» **Recorded data**:

(* ===== verification/Paths.v ===== *)
(** * Lexical paths

    [filepath.Rel] and [filepath.Base] on Unix, and the algebra of canonical absolute
    paths: such a path is the list of its components, and [Clean], [Join], [Dir] and
    [Rel] are list operations on it. *)

From stdpp Require Import base list strings gmap.
From Stdlib Require Import ZArith Lia Ascii.
From Stdlib Require String.
From S2P Require Import Prelude GoStd Release NetIP Fs.
Local Open Scope Z_scope.

(** [canonicalAbsolutePath] of [src/runtime/internal/deployment/state.go]. *)
Definition canonicalAbsolutePath (value : string) : bool :=
  negb (String.eqb value "") && IsAbs value && String.eqb (Clean value) value.

(** The path that leads from [base] to [targ], element by element; [None] is the error
    "can't make [targ] relative to [base]". *)
Fixpoint strip_common (b t : list string) : list string * list string :=
  match b, t with
  | x :: b', y :: t' => if String.eqb x y then strip_common b' t' else (b, t)
  | _, _ => (b, t)
  end.
Definition path_elements (path : string) : list string :=
  List.filter (λ e, negb (String.eqb e "")) (split "/" path).
Definition Rel (basepath targpath : string) : option string :=
  let base := Clean basepath in
  let targ := Clean targpath in
  if String.eqb targ base then Some "."
  else
    let base := if String.eqb base "." then "" else base in
    if negb (Bool.eqb (IsAbs base) (IsAbs targ)) then None
    else
      let '(b, t) := strip_common (path_elements base) (path_elements targ) in
      if String.eqb (hd "" b) ".." then None
      else Some (join "/" (map (λ _, "..") b ++ t)).
(** [filepath.Base]. *)
Definition Base (path : string) : string :=
  if String.eqb path "" then "."
  else match last (path_elements path) with Some e => e | None => "/" end.

Example rel_examples :
  (Rel "/home/u" "/home/u/a/b", Rel "/home/u" "/home/v", Rel "/home/u" "/home/u/", Rel "/" "/a", Rel "/a" "b",
   map Base ["/a/b"; "/"; ""; "a/"]) =
  (Some "a/b", Some "../v", Some ".", Some "a", None, ["b"; "/"; "."; "a"]).
Proof. vm_compute. done. Qed.

(** ** Components *)
Definition component (c : string) : bool :=
  negb (String.eqb c "") && negb (String.eqb c ".") && negb (String.eqb c "..") && negb (contains_byte "/" c).
Abbreviation components := (Forall (λ c, component c = true)).
(** The absolute path with these components. *)
Definition abs (es : list string) : string := "/" +:+ join "/" es.
Definition elements (path : string) : list string := clean_elements true [] (split "/" path).

Lemma component_inv c : component c = true → c ≠ "" ∧ c ≠ "." ∧ c ≠ ".." ∧ contains_byte "/" c = false.
Proof. unfold component. intros. unbool. by rewrite !String.eqb_neq in *. Qed.
Lemma component_plain es : components es → Forall (λ c, contains_byte "/" c = false) es.
Proof. intros H. eapply Forall_impl; [exact H|]. intros c Hc%component_inv. tauto. Qed.

Lemma split_no_sep sep s : Forall (λ c, contains_byte sep c = false) (split sep s).
Proof.
  induction s as [|c s IH]; simpl; [by repeat constructor|].
  destruct (Ascii.eqb_spec c sep) as [->|Hne]; [by constructor|].
  destruct (split sep s) as [|w ws]; [by repeat constructor; simpl; rewrite orb_false_r; apply Ascii.eqb_neq|].
  inversion IH; subst. constructor; [|done]. simpl. rewrite H1, orb_false_r. apply Ascii.eqb_neq. congruence.
Qed.

Lemma clean_components es : ∀ stack, components es → clean_elements true stack es = rev stack ++ es.
Proof.
  induction es as [|c es IH]; intros stack H; simpl; [by rewrite app_nil_r|].
  apply Forall_cons in H as [(H1 & H2 & H3 & _)%component_inv H].
  destruct (String.eqb_spec c ""), (String.eqb_spec c "."), (String.eqb_spec c ".."); try done. simpl.
  rewrite IH by done. simpl. by rewrite <- app_assoc.
Qed.
Lemma clean_are_components l : ∀ stack, Forall (λ c, contains_byte "/" c = false) l → components stack →
  components (clean_elements true stack l).
Proof.
  induction l as [|c l IH]; intros stack Hl Hs; simpl; [by apply Forall_rev|].
  apply Forall_cons in Hl as [Hc Hl].
  destruct (String.eqb_spec c ""), (String.eqb_spec c "."); simpl; try by apply IH.
  destruct (String.eqb_spec c "..") as [->|].
  - destruct stack as [|top below]; [by apply IH|]. apply Forall_cons in Hs as [Ht Hb].
    apply component_inv in Ht as (_ & _ & Ht & _). destruct (String.eqb_spec top ".."); [done|]. by apply IH.
  - apply IH; [done|]. constructor; [|done]. unfold component.
    by rewrite (proj2 (String.eqb_neq c "")), (proj2 (String.eqb_neq c ".")), (proj2 (String.eqb_neq c "..")), Hc.
Qed.

Lemma split_abs es : components es → es ≠ [] → split "/" (abs es) = "" :: es.
Proof.
  intros H Hne. change (abs es) with ("" +:+ String "/" (join "/" es)). rewrite split_cons by done.
  by rewrite split_join by (done || by apply component_plain).
Qed.
Lemma elements_components path : components (elements path).
Proof. apply clean_are_components; [apply split_no_sep|constructor]. Qed.
Lemma elements_abs es : components es → elements (abs es) = es.
Proof.
  intros H. destruct es as [|c es]; [done|]. unfold elements. rewrite split_abs by done.
  change (clean_elements true [] ("" :: c :: es)) with (clean_elements true [] (c :: es)).
  by rewrite clean_components.
Qed.
Lemma Clean_abs es : components es → Clean (abs es) = abs es.
Proof.
  intros H. unfold Clean. change (IsAbs (abs es)) with true. cbv iota.
  change (clean_elements true [] (split "/" (abs es))) with (elements (abs es)). by rewrite elements_abs.
Qed.
Lemma abs_inj es fs : components es → components fs → abs es = abs fs → es = fs.
Proof. intros He Hf H. by rewrite <- (elements_abs es), H, elements_abs. Qed.
Lemma canonical_abs es : components es → canonicalAbsolutePath (abs es) = true.
Proof. intros H. unfold canonicalAbsolutePath. rewrite Clean_abs, String.eqb_refl by done. done. Qed.
Lemma canonical_elements path : canonicalAbsolutePath path = true → path = abs (elements path).
Proof.
  unfold canonicalAbsolutePath. intros H. unbool. apply String.eqb_eq in H0. unfold Clean in H0. by rewrite H1 in H0.
Qed.
Lemma canonical_inv path : canonicalAbsolutePath path = true → ∃ es, components es ∧ path = abs es.
Proof. intros H. exists (elements path). split; [apply elements_components|by apply canonical_elements]. Qed.

(** ** Join, Dir and Rel *)
Lemma join_snoc sep es c : es ≠ [] → join sep (es ++ [c]) = join sep es +:+ String sep c.
Proof.
  induction es as [|e [|f es] IH]; intros H; [done|done|].
  change (join sep ((e :: f :: es) ++ [c])) with (e +:+ String sep (join sep ((f :: es) ++ [c]))).
  rewrite IH by done. change (join sep (e :: f :: es)) with (e +:+ String sep (join sep (f :: es))).
  by rewrite sapp_assoc.
Qed.
Lemma Join_abs es c : components es → component c = true → Join [abs es; c] = abs (es ++ [c]).
Proof.
  intros He Hc. assert (Hc' : c ≠ "") by apply component_inv, Hc. unfold Join.
  assert (E : List.filter (λ e, negb (String.eqb e "")) [abs es; c] = [abs es; c]).
  { simpl. destruct (String.eqb_spec c ""); done. }
  rewrite E. change (join "/" [abs es; c]) with (abs es +:+ String "/" c).
  destruct es as [|e es].
  - change (abs [] +:+ String "/" c) with ("/" +:+ ("/" +:+ c)).
    unfold Clean. change (IsAbs ("/" +:+ ("/" +:+ c))) with true. cbv iota.
    change (split "/" ("/" +:+ ("/" +:+ c))) with ("" :: "" :: split "/" c).
    rewrite split_plain by apply component_inv, Hc.
    change (clean_elements true [] ["" ; ""; c]) with (clean_elements true [] [c]).
    rewrite clean_components by by constructor. done.
  - change (abs (e :: es) +:+ String "/" c) with ("/" +:+ (join "/" (e :: es) +:+ String "/" c)).
    rewrite <- join_snoc by done. apply Clean_abs, Forall_app. by split; [|constructor].
Qed.
Lemma last_index_snoc c s t : contains_byte c t = false →
  last_index_byte c (s +:+ String c t) = Some (String.length s).
Proof.
  intros Ht. assert (Hn : last_index_byte c t = None).
  { induction t as [|d t IH]; [done|]. simpl in Ht |- *. unbool. by rewrite IH, H by done. }
  induction s as [|d s IH]; [by change ("" +:+ ?x) with x; simpl; rewrite Hn, Ascii.eqb_refl|].
  rewrite sapp_cons. simpl. by rewrite IH.
Qed.
Lemma stake_snoc s c t : stake (S (String.length s)) (s +:+ String c t) = s +:+ String c "".
Proof. induction s as [|d s IH]; [by destruct t|]. rewrite !sapp_cons. cbn [String.length stake]. f_equal. apply IH. Qed.
Lemma split_snoc sep s : split sep (s +:+ String sep "") = split sep s ++ [""].
Proof.
  induction s as [|c s IH]; [simpl; by rewrite Ascii.eqb_refl|]. rewrite sapp_cons. simpl.
  rewrite IH. destruct (Ascii.eqb c sep); [done|].
  destruct (split sep s) eqn:E; [by apply split_nonempty in E|done].
Qed.
Lemma Dir_abs es c : components es → component c = true → Dir (abs (es ++ [c])) = abs es.
Proof.
  intros He Hc. destruct es as [|e es].
  - unfold Dir. change (abs ([] ++ [c])) with ("" +:+ String "/" c).
    by rewrite last_index_snoc, stake_snoc by apply component_inv, Hc.
  - assert (E : abs ((e :: es) ++ [c]) = abs (e :: es) +:+ String "/" c).
    { unfold abs. by rewrite join_snoc, sapp_assoc by done. }
    unfold Dir. rewrite E, last_index_snoc, stake_snoc by apply component_inv, Hc.
    unfold Clean. rewrite split_snoc.
    change (IsAbs (abs (e :: es) +:+ "/")) with true. rewrite split_abs by done. cbv iota.
    unfold abs. f_equal. f_equal.
    change (clean_elements true [] (("" :: e :: es) ++ [""])) with (clean_elements true [] ((e :: es) ++ [""])).
    generalize (e :: es) He. clear. intros l Hl.
    assert (H : ∀ stack, components l → clean_elements true stack (l ++ [""]) = rev stack ++ l).
    { induction l as [|c l IH]; intros stack Hc; [simpl; by rewrite app_nil_r|].
      apply Forall_cons in Hc as [(H1 & H2 & H3 & _)%component_inv Hc]. apply Forall_cons in Hl as [_ Hl]. simpl.
      destruct (String.eqb_spec c ""), (String.eqb_spec c "."), (String.eqb_spec c ".."); try done. simpl.
      rewrite IH by done. simpl. by rewrite <- app_assoc. }
    by rewrite H.
Qed.

Lemma path_elements_abs es : components es → path_elements (abs es) = es.
Proof.
  intros H. destruct es as [|c es]; [done|]. unfold path_elements. rewrite split_abs by done. simpl List.filter.
  apply Forall_cons in H as [Hc H]. destruct (String.eqb_spec c "") as [->|]; [done|]. simpl. f_equal.
  induction H as [|d es Hd _ IH]; [done|]. simpl. destruct (String.eqb_spec d "") as [->|]; [done|]. simpl.
  by rewrite IH.
Qed.
Lemma strip_common_app b d : strip_common b (b ++ d) = ([], d).
Proof. induction b as [|x b IH]; simpl; [by destruct d|]. by rewrite String.eqb_refl. Qed.
Lemma strip_common_spec b : ∀ t b' t', strip_common b t = (b', t') → ∃ p, b = p ++ b' ∧ t = p ++ t'.
Proof.
  induction b as [|x b IH]; intros t b' t'; simpl.
  - destruct t; intros [= <- <-]; by exists [].
  - destruct t as [|y t]; [intros [= <- <-]; by exists []|].
    destruct (String.eqb_spec x y) as [->|]; [|intros [= <- <-]; by exists []].
    intros (p & -> & ->)%IH. by exists (y :: p).
Qed.
Lemma Rel_abs b t : components b → components t →
  Rel (abs b) (abs t) =
  if bool_decide (t = b) then Some "." else
  let '(b', t') := strip_common b t in Some (join "/" (map (λ _, "..") b' ++ t')).
Proof.
  intros Hb Ht. unfold Rel. rewrite !Clean_abs, !path_elements_abs by done.
  case_bool_decide as E; [subst; by rewrite String.eqb_refl|].
  destruct (String.eqb_spec (abs t) (abs b)) as [H|_]; [by apply abs_inj in H|].
  change (String.eqb (abs b) ".") with false. cbv iota. change (IsAbs (abs ?x)) with true. simpl negb. cbv iota.
  rewrite path_elements_abs by done. destruct (strip_common b t) as [b' t'] eqn:Es.
  apply strip_common_spec in Es as (p & Hb' & _).
  destruct (String.eqb_spec (hd "" b') "..") as [H|]; [|done].
  exfalso. destruct b' as [|x b']; [done|]. simpl in H. subst b x.
  apply Forall_app in Hb as [_ Hb]. by apply Forall_cons in Hb as [? _].
Qed.

(** [requireStrictDescendant] of [paths_unix.go]. *)
Definition requireStrictDescendant (parent child name : string) : res string unit :=
  let refused := Err (name +:+ " must be strictly beneath the current user's home directory") in
  match Rel parent child with
  | None => refused
  | Some relative =>
      if String.eqb relative "." || String.eqb relative "" || String.eqb relative ".." ||
         has_prefix "../" relative || IsAbs relative
      then refused else Ok tt
  end.

Lemma IsAbs_component c s : component c = true → IsAbs (c +:+ s) = false.
Proof.
  intros (Hne & _ & _ & Hc)%component_inv. destruct c as [|d c]; [done|]. cbn [contains_byte] in Hc. unbool.
  rewrite sapp_cons. unfold IsAbs, has_prefix. cbn [strip_prefix]. by rewrite H.
Qed.
Lemma component_dotdot c s : component c = true → has_prefix "../" (c +:+ s) = false.
Proof.
  intros (Hne & H1 & H2 & Hc)%component_inv. unfold has_prefix.
  destruct (strip_prefix "../" (c +:+ s)) as [r|] eqn:E; [|done]. exfalso. apply strip_prefix_Some in E.
  destruct c as [|a [|b [|d c]]]; simpl in *; rewrite ?sapp_cons in E; try done.
  - injection E as ->. done.
  - injection E as -> ->. done.
  - injection E as -> -> -> _. simpl in Hc. done.
Qed.
Lemma join_head sep x l : ∃ s, join sep (x :: l) = x +:+ s.
Proof. destruct l as [|y l]; [exists ""; by rewrite sapp_nil_r|]. by exists (String sep (join sep (y :: l))). Qed.

Lemma requireStrictDescendant_abs b t name : components b → components t →
  requireStrictDescendant (abs b) (abs t) name = Ok tt ↔ ∃ d, d ≠ [] ∧ t = b ++ d.
Proof.
  intros Hb Ht. unfold requireStrictDescendant. rewrite Rel_abs by done. case_bool_decide as E.
  { split; [done|]. intros (d & Hd & ->). destruct d; [done|].
    apply (f_equal length) in E. rewrite length_app in E. simpl in E. lia. }
  destruct (strip_common b t) as [b' t'] eqn:Es. pose proof Es as Hs.
  apply strip_common_spec in Es as (p & Ep & Et). destruct b' as [|x b'].
  - rewrite app_nil_r in Ep. subst p. simpl. destruct t' as [|c t'].
    { rewrite app_nil_r in Et. done. }
    assert (Hc : component c = true).
    { rewrite Et in Ht. apply Forall_app in Ht as [_ Ht]. by apply Forall_cons in Ht as [? _]. }
    destruct (join_head "/" c t') as [s Hj]. pose proof Hc as (H1 & H2 & H3 & _)%component_inv.
    assert (Hlong : ∀ u, join "/" (c :: t') = u → contains_byte "/" u = false → u = c).
    { intros u Hu Hno. destruct t' as [|c' t']; [by simpl in Hu|]. exfalso.
      change (join "/" (c :: c' :: t')) with (c +:+ String "/" (join "/" (c' :: t'))) in Hu. subst u.
      clear -Hno. induction c as [|d c IH]; simpl in Hno; [done|]. unbool. auto. }
    split; [|intros _].
    + intros _. by exists (c :: t').
    + destruct (String.eqb_spec (join "/" (c :: t')) ".") as [Hd|]; [by apply Hlong in Hd|].
      destruct (String.eqb_spec (join "/" (c :: t')) "") as [Hd|]; [by apply Hlong in Hd|].
      destruct (String.eqb_spec (join "/" (c :: t')) "..") as [Hd|]; [by apply Hlong in Hd|].
      rewrite Hj, component_dotdot, IsAbs_component by done. done.
  - simpl map. cbv iota. split.
    + destruct (join_head "/" ".." (map (λ _, "..") b' ++ t')) as [s Hj].
      change ((".." :: map (λ _, "..") b') ++ t') with (".." :: (map (λ _, "..") b' ++ t')).
      destruct (map (λ _, "..") b' ++ t') as [|y l]; [done|].
      change (join "/" (".." :: y :: l)) with ("../" +:+ join "/" (y :: l)).
      unfold has_prefix. rewrite strip_prefix_app. by rewrite !orb_true_r.
    + intros (d & Hd & ->). exfalso. rewrite strip_common_app in Hs. done.
Qed.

» **Work required**: With the line holding "Lemma Dir_abs es" as the first and the line holding "apply Forall_cons in Hc" as the last, please transcribe exactly the lines of the material above in that range and nothing else.

» **Response below**:
Lemma Dir_abs es c : components es → component c = true → Dir (abs (es ++ [c])) = abs es.
Proof.
  intros He Hc. destruct es as [|e es].
  - unfold Dir. change (abs ([] ++ [c])) with ("" +:+ String "/" c).
    by rewrite last_index_snoc, stake_snoc by apply component_inv, Hc.
  - assert (E : abs ((e :: es) ++ [c]) = abs (e :: es) +:+ String "/" c).
    { unfold abs. by rewrite join_snoc, sapp_assoc by done. }
    unfold Dir. rewrite E, last_index_snoc, stake_snoc by apply component_inv, Hc.
    unfold Clean. rewrite split_snoc.
    change (IsAbs (abs (e :: es) +:+ "/")) with true. rewrite split_abs by done. cbv iota.
    unfold abs. f_equal. f_equal.
    change (clean_elements true [] (("" :: e :: es) ++ [""])) with (clean_elements true [] ((e :: es) ++ [""])).
    generalize (e :: es) He. clear. intros l Hl.
    assert (H : ∀ stack, components l → clean_elements true stack (l ++ [""]) = rev stack ++ l).
    { induction l as [|c l IH]; intros stack Hc; [simpl; by rewrite app_nil_r|].
      apply Forall_cons in Hc as [(H1 & H2 & H3 & _)%component_inv Hc]. apply Forall_cons in Hl as [_ Hl]. simpl.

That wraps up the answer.